Vice published an article outlining how Amazon has (again) throttled erotic books on their site. The official statement from the retail giant is that it was an accident, and it's fixed now, but this isn't the first time Amazon's policies and practices with erotic books has affected the authors that depend on Amazon for the vast majority of their sales.
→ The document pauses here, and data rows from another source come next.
(** ** bindings/contracts/link_token *)

Definition link_token_CCIPError : ErrorDecl :=
  mkErrorDecl "CCIPError"
    [("CCIPErrorNotInitialized", 1); ("CCIPErrorAlreadyInitialized", 2);
     ("CCIPErrorUnauthorized", 3); ("CCIPErrorNotOwner", 4); ("CCIPErrorNoPendingOwner", 5);
     ("CCIPErrorCallerNotAuthorized", 6); ("CCIPErrorCallerAlreadyAuthorized", 7);
     ("CCIPErrorCallerNotFound", 8); ("CCIPErrorRoleNotGranted", 9);
     ("CCIPErrorFeatureNotEnabled", 10); ("CCIPErrorRoleAlreadyGranted", 11);
     ("CCIPErrorCannotRenounceRole", 12); ("CCIPErrorInvalidVersionTag", 13);
     ("CCIPErrorInvalidSignatureLength", 14); ("CCIPErrorInvalidSignature", 15);
     ("CCIPErrorInvalidSignatureCount", 16); ("CCIPErrorInvalidSignatureThreshold", 17);
     ("CCIPErrorInvalidSignaturePubkey", 18); ("CCIPErrorSourceSignersNotConfigured", 19);
     ("CCIPErrorInvalidVerifierResults", 20); ("CCIPErrorReentrantCall", 21);
     ("CCIPErrorTokenNotSupported", 22); ("CCIPErrorFeeTokenNotSupported", 23);
     ("CCIPErrorNoGasPriceAvailable", 24); ("CCIPErrorDestinationChainNotEnabled", 25);
     ("CCIPErrorInvalidExtraArgsTag", 26); ("CCIPErrorInvalidExtraArgsData", 27);
     ("CCIPErrorMessageGasLimitTooHigh", 28); ("CCIPErrorMessageTooLarge", 29);
     ("CCIPErrorUnsupportedNumberOfTokens", 30); ("CCIPErrorInvalidDestChainConfig", 31);
     ("CCIPErrorMessageFeeTooHigh", 32); ("CCIPErrorInvalidStaticConfig", 33);
     ("CCIPErrorInvalidTokenReceiver", 34); ("CCIPErrorSourceTokenDataTooLarge", 35);
     ("CCIPErrorInvalidDestBytesOverhead", 36); ("CCIPErrorDestinationChainNotSupported", 37);
     ("CCIPErrorMustBeCalledByRouter", 38); ("CCIPErrorRouterMustSetOriginalSender", 39);
     ("CCIPErrorCannotSendZeroTokens", 40); ("CCIPErrorCanOnlySendOneTokenPerMessage", 41);
     ("CCIPErrorUnsupportedToken", 42); ("CCIPErrorInvalidDestChainAddress", 43);
     ("CCIPErrorFeeExceedsMaxAllowed", 44); ("CCIPErrorInsufficientFeeTokenAmount", 45);
     ("CCIPErrorTokenReceiverNotAllowed", 46); ("CCIPErrorCursedByRMN", 47);
     ("CCIPErrorRemoteChainNotSupported", 48); ("CCIPErrorSenderNotAllowed", 49);
     ("CCIPErrorInvalidTokenAmount", 50); ("CCIPErrorInvalidReceiverAddress", 51);
     ("CCIPErrorInvalidConfig", 52); ("CCIPErrorInvalidVerifierResultsLength", 53);
     ("CCIPErrorInboundImplementationNotFound", 54);
     ("CCIPErrorOutboundImplementationNotFound", 55); ("CCIPErrorInvalidAddress", 56);
     ("CCIPErrorInvalidChainSelector", 57); ("CCIPErrorInvalidVersion", 58);
     ("CCIPErrorInvalidCCVVersion", 59); ("CCIPErrorOffRampAlreadyExists", 60);
     ("CCIPErrorOffRampMismatch", 61); ("CCIPErrorBadRMNSignal", 62);
     ("CCIPErrorUnsupportedDestinationChain", 63); ("CCIPErrorAlreadyCursed", 64);
     ("CCIPErrorConfigNotSet", 65); ("CCIPErrorDuplicateOnchainPublicKey", 66);
     ("CCIPErrorInvalidSignerOrder", 67); ("CCIPErrorNotEnoughSigners", 68);
     ("CCIPErrorNotCursed", 69); ("CCIPErrorOutOfOrderSignatures", 70);
     ("CCIPErrorThresholdNotMet", 71); ("CCIPErrorUnexpectedSigner", 72);
     ("CCIPErrorZeroValueNotAllowed", 73); ("CCIPErrorSourceChainNotEnabled", 100);
     ("CCIPErrorInvalidSourceChainConfig", 101); ("CCIPErrorInvalidOnRampAddress", 102);
     ("CCIPErrorInvalidOffRampAddress", 103); ("CCIPErrorInvalidMessageDestination", 104);
     ("CCIPErrorMessageAlreadyExecuted", 105); ("CCIPErrorInvalidExecutionState", 106);
     ("CCIPErrorCCVLengthMismatch", 107); ("CCIPErrorCCVQuorumNotMet", 108);
     ("CCIPErrorReceiverError", 109); ("CCIPErrorGasLimitOverrideTooLow", 110);
     ("CCIPErrorInvalidReceiverLength", 111); ("CCIPErrorTokenHandlingError", 112);
     ("CCIPErrorMessageDecodingError", 113); ("CCIPErrorReceiverDoesNotExist", 114);
     ("CCIPErrorReceiverNotWasmContract", 115); ("CCIPErrorRequiredCCVMissing", 116);
     ("CCIPErrorInvalidOptionalThreshold", 117); ("CCIPErrorOptionalCCVQuorumNotReached", 118);
     ("CCIPErrorNoStateProgressMade", 119); ("CCIPErrorOnlyRegistryModuleOrOwner", 201);
     ("CCIPErrorOnlyAdministrator", 202); ("CCIPErrorOnlyPendingAdministrator", 203);
     ("CCIPErrorTokenAlreadyRegistered", 204); ("CCIPErrorInvalidTokenPoolToken", 205);
     ("CCIPErrorPoolTokenMismatch", 301); ("CCIPErrorChainNotSupported", 302);
     ("CCIPErrorCallerIsNotRamp", 303); ("CCIPErrorInsufficientPoolLiquidity", 304);
     ("CCIPErrorInvalidRemotePoolAddress", 305); ("CCIPErrorInvalidRemoteChainConfig", 306);
     ("CCIPErrorInvalidRemoteChainDecimals", 307); ("CCIPErrorDecimalAmountOverflow", 308);
     ("CCIPErrorInvalidPoolTokenDecimals", 309); ("CCIPErrorBucketOverfilled", 310);
     ("CCIPErrorTokenMaxCapacityExceeded", 311); ("CCIPErrorTokenRateLimitReached", 312);
     ("CCIPErrorInvalidRateLimitRate", 313); ("CCIPErrorDisabledNonZeroRateLimit", 314);
     ("CCIPErrorInvalidRequestedFinality", 315);
     ("CCIPErrorRequestedFinalityCanOnlyHaveOneMode", 316);
     ("CCIPErrorInvalidChainForClient", 317); ("CCIPErrorRouterNotConfigured", 318);
     ("CCIPErrorInvalidSourcePoolAddress", 319); ("CCIPErrorDuplicateCCVNotAllowed", 320);
     ("CCIPErrorInvalidTokenTransferFeeConfig", 321); ("CCIPErrorInvalidTransferFeeBps", 322);
     ("CCIPErrorInvalidAllowListRequest", 323); ("CCIPErrorInvalidFeeCalculation", 801);
     ("CCIPErrorInvalidFeeTokenConversion", 802); ("CCIPErrorZeroFeeAggregatorNotAllowed", 803);
     ("CCIPErrorExceedsMaxCCVs", 804); ("CCIPErrorCCVNotAllowed", 805);
     ("CCIPErrorPolicyEngineDetachReverted", 806); ("CCIPErrorUnsupportedSelector", 807);
     ("CCIPErrorZeroAddressNotAllowed", 808)]
    [(1, "not initialized"); (2, "already initialized"); (3, "unauthorized"); (4, "not owner");
     (5, "no pending owner"); (6, "caller not authorized"); (7, "caller already authorized");
     (8, "caller not found"); (9, "role not granted"); (10, "feature not enabled");
     (11, "role already granted"); (12, "cannot renounce role"); (13, "invalid version tag");
     (14, "invalid signature length"); (15, "invalid signature");
     (16, "invalid signature count"); (17, "invalid signature threshold");
     (18, "invalid signature pubkey"); (19, "source signers not configured");
     (20, "invalid verifier results"); (21, "reentrant call"); (22, "token not supported");
     (23, "fee token not supported"); (24, "no gas price available");
     (25, "destination chain not enabled"); (26, "invalid extra args tag");
     (27, "invalid extra args data"); (28, "message gas limit too high");
     (29, "message too large"); (30, "unsupported number of tokens");
     (31, "invalid dest chain config"); (32, "message fee too high");
     (33, "invalid static config"); (34, "invalid token receiver");
     (35, "source token data too large"); (36, "invalid dest bytes overhead");
     (37, "destination chain not supported"); (38, "must be called by router");
     (39, "router must set original sender"); (40, "cannot send zero tokens");
     (41, "can only send one token per message"); (42, "unsupported token");
     (43, "invalid dest chain address"); (44, "fee exceeds max allowed");
     (45, "insufficient fee token amount"); (46, "token receiver not allowed");
     (47, "cursed by r m n"); (48, "remote chain not supported"); (49, "sender not allowed");
     (50, "invalid token amount"); (51, "invalid receiver address"); (52, "invalid config");
     (53, "invalid verifier results length"); (54, "inbound implementation not found");
     (55, "outbound implementation not found"); (56, "invalid address");
     (57, "invalid chain selector"); (58, "invalid version"); (59, "invalid c c v version");
     (60, "off ramp already exists"); (61, "off ramp mismatch"); (62, "bad r m n signal");
     (63, "unsupported destination chain"); (64, "already cursed"); (65, "config not set");
     (66, "duplicate onchain public key"); (67, "invalid signer order");
     (68, "not enough signers"); (69, "not cursed"); (70, "out of order signatures");
     (71, "threshold not met"); (72, "unexpected signer"); (73, "zero value not allowed");
     (100, "source chain not enabled"); (101, "invalid source chain config");
     (102, "invalid on ramp address"); (103, "invalid off ramp address");
     (104, "invalid message destination"); (105, "message already executed");
     (106, "invalid execution state"); (107, "c c v length mismatch");
     (108, "c c v quorum not met"); (109, "receiver error");
     (110, "gas limit override too low"); (111, "invalid receiver length");
     (112, "token handling error"); (113, "message decoding error");
     (114, "receiver does not exist"); (115, "receiver not wasm contract");
     (116, "required c c v missing"); (117, "invalid optional threshold");
     (118, "optional c c v quorum not reached"); (119, "no state progress made");
     (201, "only registry module or owner"); (202, "only administrator");
     (203, "only pending administrator"); (204, "token already registered");
     (205, "invalid token pool token"); (301, "pool token mismatch");
     (302, "chain not supported"); (303, "caller is not ramp");
     (304, "insufficient pool liquidity"); (305, "invalid remote pool address");
     (306, "invalid remote chain config"); (307, "invalid remote chain decimals");
     (308, "decimal amount overflow"); (309, "invalid pool token decimals");
     (310, "bucket overfilled"); (311, "token max capacity exceeded");
     (312, "token rate limit reached"); (313, "invalid rate limit rate");
     (314, "disabled non zero rate limit"); (315, "invalid requested finality");
     (316, "requested finality can only have one mode"); (317, "invalid chain for client");
     (318, "router not configured"); (319, "invalid source pool address");
     (320, "duplicate c c v not allowed"); (321, "invalid token transfer fee config");
     (322, "invalid transfer fee bps"); (323, "invalid allow list request");
     (801, "invalid fee calculation"); (802, "invalid fee token conversion");
     (803, "zero fee aggregator not allowed"); (804, "exceeds max c c vs");
     (805, "c c v not allowed"); (806, "policy engine detach reverted");
     (807, "unsupported selector"); (808, "zero address not allowed")].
I find it interesting because our genre never comes under attack here. Even the ones that feature a lot of sex (many Amazon romance authors report being labeled erotica when they were simply "hot" romances). Seems crime fiction writers can have their characters shoot at each other, stab each other, beat the living shit out of each other, and whatever else we please because we haven't made the mistake of focusing on sex (or being a female dominated genre that deals with love - oft regarded as the most feminine genre, and not surprisingly, oft the most derided).

It's unsurprising that Amazon's policies would favor violence over sex. It's an American tradition, after all. Recently, a tv series I enjoy, (The Last Man On Earth) featured Fred Armisen as a cannibal. We saw him murder and eat people, we saw him dig a corpse out of the ground and eat various parts of his body, and finally, we saw him blow himself up with a puzzle box bomb. But when Will Forte and Kristen Schaal's characters have sex it's an awkward, perfectly still scene, just as last week's SNL featured a "sex scene" that featured a fully clothed woman on the lap of a fully clothed man - perfectly still. Both shows have confirmed it was to appease network censors. See - you can slit throats, eat corpses, and be blown to smithereens on network TV - but if two people wiggle a little during sex, all hell breaks loose.
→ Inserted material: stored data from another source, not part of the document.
(* ===== verification/BindingsGovernance.v ===== *)
(** * Bindings of governance and of the CRE contracts

    The checked-in types.go and client.go of the multisig and the timelock, of the
    forwarders and of the data feeds.

    Each declaration and each method as the abstract syntax that Bindgen.v gives the
    emitted code and BindgenSem.v runs: a member with its key, its name and type and
    its two conversions; a method with its parameters, results, call and arguments. *)

From S2P Require Import Prelude Bindgen.

(** ** bindings/contracts/mcms *)

Definition mcms_Config : StructDecl :=
  mkStructDecl "Config"
    [mkMember "group_parents" "GroupParents" (TArray "32") (ECall "Bytes32ToScVal") (DCall "Bytes32FromScVal");
     mkMember "group_quorums" "GroupQuorums" (TArray "32") (ECall "Bytes32ToScVal") (DCall "Bytes32FromScVal");
     mkMember "signers" "Signers" (TSlice (TNamed "Signer")) (ECall "StructSliceToScVal")
       (DVec (TNamed "Signer") (DStruct "Signer"))].

Definition mcms_Signer : StructDecl :=
  mkStructDecl "Signer"
    [mkMember "addr" "Addr" (TArray "32") (ECall "Bytes32ToScVal") (DCall "Bytes32FromScVal");
     mkMember "group" "Group" TUint32 (ECall "Uint32ToScVal") (DGet "GetU32");
     mkMember "index" "Index" TUint32 (ECall "Uint32ToScVal") (DGet "GetU32")].

Definition mcms_Signature : StructDecl :=
  mkStructDecl "Signature"
    [mkMember "r" "R" (TArray "32") (ECall "Bytes32ToScVal") (DCall "Bytes32FromScVal");
     mkMember "s" "S" (TArray "32") (ECall "Bytes32ToScVal") (DCall "Bytes32FromScVal");
     mkMember "v" "V" TUint32 (ECall "Uint32ToScVal") (DGet "GetU32")].

Definition mcms_StellarOp : StructDecl :=
  mkStructDecl "StellarOp"
    [mkMember "args_xdr" "ArgsXdr" TBytes (ECall "BytesToScVal") (DGet "GetBytes");
     mkMember "encoding_version" "EncodingVersion" TUint32 (ECall "Uint32ToScVal") (DGet "GetU32");
     mkMember "function" "Function" TString (ECall "SymbolToScVal") (DCall "SymbolFromScVal");
     mkMember "multisig" "Multisig" TString (ECall "AddressToScVal") (DCall "AddressFromScVal");
     mkMember "network_id" "NetworkId" (TArray "32") (ECall "Bytes32ToScVal") (DCall "Bytes32FromScVal");
     mkMember "nonce" "Nonce" TUint64 (ECall "Uint64ToScVal") (DCall "Uint64FromScVal");
     mkMember "target" "Target" TString (ECall "AddressToScVal") (DCall "AddressFromScVal")].

Definition mcms_MerkleProof : StructDecl :=
  mkStructDecl "MerkleProof"
    [mkMember "inner" "Inner" (TSlice (TArray "32")) (ECall "Bytes32SliceToScVal")
      (DVec (TArray "32") (DCall "Bytes32FromScVal"))].

Definition mcms_SignatureVec : StructDecl :=
  mkStructDecl "SignatureVec"
    [mkMember "inner" "Inner" (TSlice (TNamed "Signature")) (ECall "StructSliceToScVal")
      (DVec (TNamed "Signature") (DStruct "Signature"))].

Definition mcms_SignerGroups : StructDecl :=
  mkStructDecl "SignerGroups"
    [mkMember "inner" "Inner" (TSlice TUint32) (ECall "Uint32SliceToScVal")
      (DVec TUint32 (DCall "Uint32FromScVal"))].

Definition mcms_SignerAddresses : StructDecl :=
  mkStructDecl "SignerAddresses"
    [mkMember "inner" "Inner" (TSlice (TArray "32")) (ECall "Bytes32SliceToScVal")
      (DVec (TArray "32") (DCall "Bytes32FromScVal"))].

Definition mcms_StellarRootMetadata : StructDecl :=
  mkStructDecl "StellarRootMetadata"
    [mkMember "config_version" "ConfigVersion" TUint64 (ECall "Uint64ToScVal") (DCall "Uint64FromScVal");
     mkMember "encoding_version" "EncodingVersion" TUint32 (ECall "Uint32ToScVal") (DGet "GetU32");
     mkMember "multisig" "Multisig" TString (ECall "AddressToScVal") (DCall "AddressFromScVal");
     mkMember "network_id" "NetworkId" (TArray "32") (ECall "Bytes32ToScVal") (DCall "Bytes32FromScVal");
     mkMember "override_previous_root" "OverridePreviousRoot" TBool (ECall "BoolToScVal") (DGet "GetB");
     mkMember "post_op_count" "PostOpCount" TUint64 (ECall "Uint64ToScVal") (DCall "Uint64FromScVal");
     mkMember "pre_op_count" "PreOpCount" TUint64 (ECall "Uint64ToScVal") (DCall "Uint64FromScVal")].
In a society overrun with violence, and with weird, often harmful views of sex and sexuality, we're still letting whatever violence creators can imagine through, and hiding any instance of two people enjoying each other in a sexual way. This is not to say that violence in books or on TV causes violence - all the strange dancing around sex in entertainment hasn't stopped us from fucking, after all. But it's worth questioning why we accept increasing levels of violence in our entertainment, but freak out if we think a kid under the age of twenty-one might see two people go at it, even in a show like Last Man where the characters were not only married, but actively trying to have a baby. They're straight, too - if it were a porn, it would be the kind that's inexplicably marketed to hardcore religious people.* Still, the sex can't even be a little sexual.

It's weird, right? I don't have an answer, and this isn't exactly a new viewpoint, but I wonder when the reckoning is going to come. When are we going to talk about our weird attitudes about sex in entertainment in a meaningful way? How did we become a society that's okay with blowing up Fred Armisen on Prime Time but not with wiggling on late night TV?
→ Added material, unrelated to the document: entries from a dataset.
(** The variant that is set. *)
Lemma chosen_union vs vd payload :
  NoDup (vd_Name <$> vs) -> vd ∈ vs ->
  exists fs, union_value vs (vd_Name vd) payload = GStruct fs /\ chosen vs fs = [(vd, payload)].
Proof.
  intros Hn Hvd. eexists. split; [reflexivity|]. unfold chosen.
  set (g := fun d => (vd_Name d, GPtr (if decide (vd_Name d = vd_Name vd) then Some (GStruct payload) else None))).
  assert (Hg : NoDup (g <$> vs).*1) by (by rewrite <- list_fmap_compose).
  assert (L : forall d, d ∈ vs -> list_to_map (M := gmap string gval) (g <$> vs) !! vd_Name d = Some (g d).2)
    by (intros d Hd; apply elem_of_list_to_map_1; [done|]; exact (list_elem_of_fmap_2 g vs d Hd)).
  revert L. generalize (g <$> vs) as fs. clear Hg. subst g. cbn [snd]. intros fs L.
  induction vs as [|d vs IH]; [by apply not_elem_of_nil in Hvd|].
  rewrite fmap_cons in Hn. apply list.NoDup_cons in Hn as [Hd Hn]. cbn [omap list_omap].
  rewrite L by left. destruct (decide (vd_Name d = vd_Name vd)) as [E|E].
  - assert (d = vd) as -> by (apply (same_name vd_Name (d :: vs)); [by apply list.NoDup_cons|left|done|done]).
    f_equal. clear IH Hvd. assert (Ho : forall d, d ∈ vs -> vd_Name d <> vd_Name vd).
    { intros d Hd' E'. apply Hd. rewrite <- E'. by apply list_elem_of_fmap_2. }
    clear Hd Hn. induction vs as [|d vs IH]; [done|]. cbn [omap list_omap].
    rewrite L by (right; left). rewrite decide_False by (apply Ho; left). apply IH.
    + intros d' Hd'. apply L. set_solver.
    + intros d' Hd'. apply Ho. by right.
  - apply IH; [done| |]. 
    + by apply elem_of_cons in Hvd as [->|].
    + intros d' Hd'. apply L. by right.
Qed.

Section Values.
Context `{CodecLaws}.

Lemma loop_items item xs vs :
  Forall2 (fun x v => item x = Some (Returns v)) xs vs -> loop item (VecToScVal xs) = Some (Returns (GSlice vs)).
Proof. intros Hv%mapM_may_Forall2. cbn. by rewrite Hv. Qed.

(** The loop over a vector of encoded items. *)
Lemma loop_image {A} (Q : A -> Prop) (f : A -> gval) (enc : A -> ScVal) item l :
  (forall a, Q a -> item (enc a) = Some (Returns (f a))) -> Forall Q l ->
  loop item (VecToScVal (enc <$> l)) = Some (Returns (GSlice (f <$> l))).
Proof.
  intros Hi Hl. apply loop_items. apply Forall2_fmap_l, Forall2_fmap_r, Forall_Forall2_diag.
  eapply list.Forall_impl; [exact Hl|]. auto.
Qed.

Lemma I128_reads z :
  - 2 ^ 127 < z < 2 ^ 127 -> exists x, I128ToScVal (Some z) = Returns x /\ I128FromScVal x = Returns z.
Proof.
  intros Hz. eexists. split; [apply I128ToScVal_eq; lia|]. cbn. rewrite words_value by goint.
  f_equal. assert (Hhi : i64 (z / two64) = z / two64) by (apply i64_id; goint). rewrite Hhi. goint.
Qed.

Lemma I256_reads z :
  minI256 <= z <= maxI256 -> exists x, I256ToScVal (Some z) = Ok x /\ I256FromScVal x = Returns z.
Proof.
  intros Hz. eexists. split; [by apply I256ToScVal_eq|].
  rewrite I256FromScVal_parts256 by auto using put_be_bytes, put_be_length. by rewrite signed256_put.
Qed.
I don't mind violence in my entertainment - some of my favorite books and films feature enough of it that they're routinely labeled "gratuitous." I don't think violent entertainment causes violence. I do think having extremely permissive ideas about hurting people, versus extremely strict ideas about pleasing people is unhealthy. The ideas behind the actions are what worry me. America has some shit to sort out and this is only the beginning of the beginning.



*remember when that was a big news story? A Google session couldn't confirm that it's still a thing.





1 comment:

Old Folkie said...

I'm certainly among the customers who wouldn't have noticed the change.
I remember a time when Amazon excerted practically no content control, which wasn't a good idea either when it comes to erotica, and now we see them swing in the opposite direction.
That in itself wouldn't worry me, if it wasn't for reflecting a bigger trend in (US) society.

I didn't mind when we got rid of the seventies and their sex and violence mentality. It may not lead to sexualized violence IRL but you can't prove that idea by me, so I'm glad we got (mostly) rid of it ... only we didn't, did we?
Watching some TV-Shows it seems rather that it's not that they try to get rid of sex-scenes, it's that they are not terribly keen on featuring consensual sex.

And when I see the escalating trend towards ever more violence in private TV, and watch the current trend in New Adult and Dark Romance writing, I fear it's only a question of time before "Hot Romance" just means Rape Fantasy all over again.

I wonder where Amazon and will stand by that time.